Look through the data below. Collect every line where the word "target" occurs.

Dataset entries
------
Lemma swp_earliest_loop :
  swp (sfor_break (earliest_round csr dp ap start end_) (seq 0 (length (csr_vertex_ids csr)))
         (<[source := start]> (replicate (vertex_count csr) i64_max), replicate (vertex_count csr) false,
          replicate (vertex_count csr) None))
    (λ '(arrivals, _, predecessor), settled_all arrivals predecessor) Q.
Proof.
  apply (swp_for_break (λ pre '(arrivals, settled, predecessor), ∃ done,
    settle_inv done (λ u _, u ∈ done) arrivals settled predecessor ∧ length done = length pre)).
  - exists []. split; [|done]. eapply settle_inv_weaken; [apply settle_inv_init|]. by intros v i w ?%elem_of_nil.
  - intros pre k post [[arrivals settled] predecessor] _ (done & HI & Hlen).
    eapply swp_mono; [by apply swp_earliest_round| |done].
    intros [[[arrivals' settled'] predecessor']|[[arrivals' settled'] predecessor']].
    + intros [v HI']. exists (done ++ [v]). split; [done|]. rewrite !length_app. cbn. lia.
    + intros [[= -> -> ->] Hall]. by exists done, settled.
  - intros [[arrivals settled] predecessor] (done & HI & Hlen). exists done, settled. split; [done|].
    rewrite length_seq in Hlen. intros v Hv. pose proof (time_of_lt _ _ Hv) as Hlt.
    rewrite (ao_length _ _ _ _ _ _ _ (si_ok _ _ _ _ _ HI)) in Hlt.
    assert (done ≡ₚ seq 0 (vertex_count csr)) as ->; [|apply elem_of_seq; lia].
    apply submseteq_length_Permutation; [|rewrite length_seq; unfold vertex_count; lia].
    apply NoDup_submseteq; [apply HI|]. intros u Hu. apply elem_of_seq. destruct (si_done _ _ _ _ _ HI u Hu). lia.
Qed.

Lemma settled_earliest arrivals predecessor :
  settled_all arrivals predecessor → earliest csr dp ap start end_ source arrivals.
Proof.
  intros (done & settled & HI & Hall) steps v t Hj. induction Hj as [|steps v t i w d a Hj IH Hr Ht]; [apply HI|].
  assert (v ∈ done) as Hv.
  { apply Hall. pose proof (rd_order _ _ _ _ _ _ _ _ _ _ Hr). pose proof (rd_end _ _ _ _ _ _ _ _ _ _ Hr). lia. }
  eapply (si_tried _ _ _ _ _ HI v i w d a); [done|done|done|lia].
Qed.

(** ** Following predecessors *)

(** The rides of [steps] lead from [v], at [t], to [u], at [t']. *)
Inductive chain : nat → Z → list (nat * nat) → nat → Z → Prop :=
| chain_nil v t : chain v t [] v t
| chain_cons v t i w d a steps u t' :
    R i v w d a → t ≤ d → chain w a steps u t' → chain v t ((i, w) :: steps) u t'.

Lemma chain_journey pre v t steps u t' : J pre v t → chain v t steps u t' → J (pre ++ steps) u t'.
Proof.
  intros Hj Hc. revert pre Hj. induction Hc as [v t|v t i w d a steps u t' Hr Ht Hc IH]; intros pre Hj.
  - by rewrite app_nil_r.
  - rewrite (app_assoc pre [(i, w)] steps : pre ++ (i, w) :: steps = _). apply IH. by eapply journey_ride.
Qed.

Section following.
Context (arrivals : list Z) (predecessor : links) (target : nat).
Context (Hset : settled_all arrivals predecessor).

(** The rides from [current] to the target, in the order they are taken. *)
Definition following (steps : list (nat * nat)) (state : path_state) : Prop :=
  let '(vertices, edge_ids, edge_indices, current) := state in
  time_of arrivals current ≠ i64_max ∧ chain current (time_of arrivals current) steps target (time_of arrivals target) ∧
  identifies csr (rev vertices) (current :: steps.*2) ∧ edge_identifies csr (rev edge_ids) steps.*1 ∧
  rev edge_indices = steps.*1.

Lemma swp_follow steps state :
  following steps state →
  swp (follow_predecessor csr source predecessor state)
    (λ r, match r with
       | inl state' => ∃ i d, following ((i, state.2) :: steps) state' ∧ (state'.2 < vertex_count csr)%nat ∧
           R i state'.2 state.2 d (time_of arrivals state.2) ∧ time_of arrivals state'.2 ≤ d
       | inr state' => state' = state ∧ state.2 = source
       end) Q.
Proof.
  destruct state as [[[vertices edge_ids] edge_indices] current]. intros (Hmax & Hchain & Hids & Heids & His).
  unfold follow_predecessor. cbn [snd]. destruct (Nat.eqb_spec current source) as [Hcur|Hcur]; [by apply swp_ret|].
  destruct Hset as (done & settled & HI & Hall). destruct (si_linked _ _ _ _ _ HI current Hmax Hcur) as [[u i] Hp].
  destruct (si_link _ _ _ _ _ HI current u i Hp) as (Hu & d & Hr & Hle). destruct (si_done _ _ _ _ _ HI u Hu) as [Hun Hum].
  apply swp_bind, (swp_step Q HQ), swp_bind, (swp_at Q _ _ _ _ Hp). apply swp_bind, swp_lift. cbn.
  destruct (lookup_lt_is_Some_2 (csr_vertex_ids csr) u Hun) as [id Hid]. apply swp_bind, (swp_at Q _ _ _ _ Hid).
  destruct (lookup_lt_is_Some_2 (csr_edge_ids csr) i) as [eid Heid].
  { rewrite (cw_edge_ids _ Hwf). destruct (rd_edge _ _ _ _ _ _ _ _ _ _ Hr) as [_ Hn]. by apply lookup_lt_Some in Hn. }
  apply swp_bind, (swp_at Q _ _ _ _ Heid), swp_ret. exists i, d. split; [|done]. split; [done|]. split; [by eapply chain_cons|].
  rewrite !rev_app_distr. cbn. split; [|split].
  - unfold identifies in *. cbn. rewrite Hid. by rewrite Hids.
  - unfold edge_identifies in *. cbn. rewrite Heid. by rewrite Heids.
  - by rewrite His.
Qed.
------
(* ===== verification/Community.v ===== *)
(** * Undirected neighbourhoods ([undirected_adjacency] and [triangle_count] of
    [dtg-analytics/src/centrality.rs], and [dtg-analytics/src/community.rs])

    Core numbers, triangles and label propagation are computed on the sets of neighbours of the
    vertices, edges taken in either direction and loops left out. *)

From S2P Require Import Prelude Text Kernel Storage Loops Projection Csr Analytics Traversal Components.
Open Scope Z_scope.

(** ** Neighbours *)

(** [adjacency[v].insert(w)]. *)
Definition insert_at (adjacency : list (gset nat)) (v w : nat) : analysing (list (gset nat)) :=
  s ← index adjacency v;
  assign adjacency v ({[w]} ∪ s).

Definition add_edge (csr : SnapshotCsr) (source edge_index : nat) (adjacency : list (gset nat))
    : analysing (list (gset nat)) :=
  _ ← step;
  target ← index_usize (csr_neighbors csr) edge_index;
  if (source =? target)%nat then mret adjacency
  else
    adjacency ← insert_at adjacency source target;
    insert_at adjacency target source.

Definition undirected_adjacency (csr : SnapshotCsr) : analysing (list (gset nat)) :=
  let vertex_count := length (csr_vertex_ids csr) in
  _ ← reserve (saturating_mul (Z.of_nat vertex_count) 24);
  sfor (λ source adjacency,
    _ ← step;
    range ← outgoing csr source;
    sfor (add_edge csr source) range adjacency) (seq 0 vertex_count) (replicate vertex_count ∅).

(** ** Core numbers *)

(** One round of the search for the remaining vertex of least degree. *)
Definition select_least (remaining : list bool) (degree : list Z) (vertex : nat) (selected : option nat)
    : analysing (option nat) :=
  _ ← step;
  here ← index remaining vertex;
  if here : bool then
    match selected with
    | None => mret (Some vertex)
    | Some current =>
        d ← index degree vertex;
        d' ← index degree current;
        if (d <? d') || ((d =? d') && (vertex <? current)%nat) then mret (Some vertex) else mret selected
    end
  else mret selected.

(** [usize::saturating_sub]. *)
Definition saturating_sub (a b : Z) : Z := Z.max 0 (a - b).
------
● Solution
Context (arrivals : list Z) (predecessor : links) (target : nat).
(** The rides from [current] to the target, in the order they are taken. *)
  time_of arrivals current ≠ i64_max ∧ chain current (time_of arrivals current) steps target (time_of arrivals target) ∧
  target ← index_usize (csr_neighbors csr) edge_index;
  if (source =? target)%nat then mret adjacency
    adjacency ← insert_at adjacency source target;
    insert_at adjacency target source.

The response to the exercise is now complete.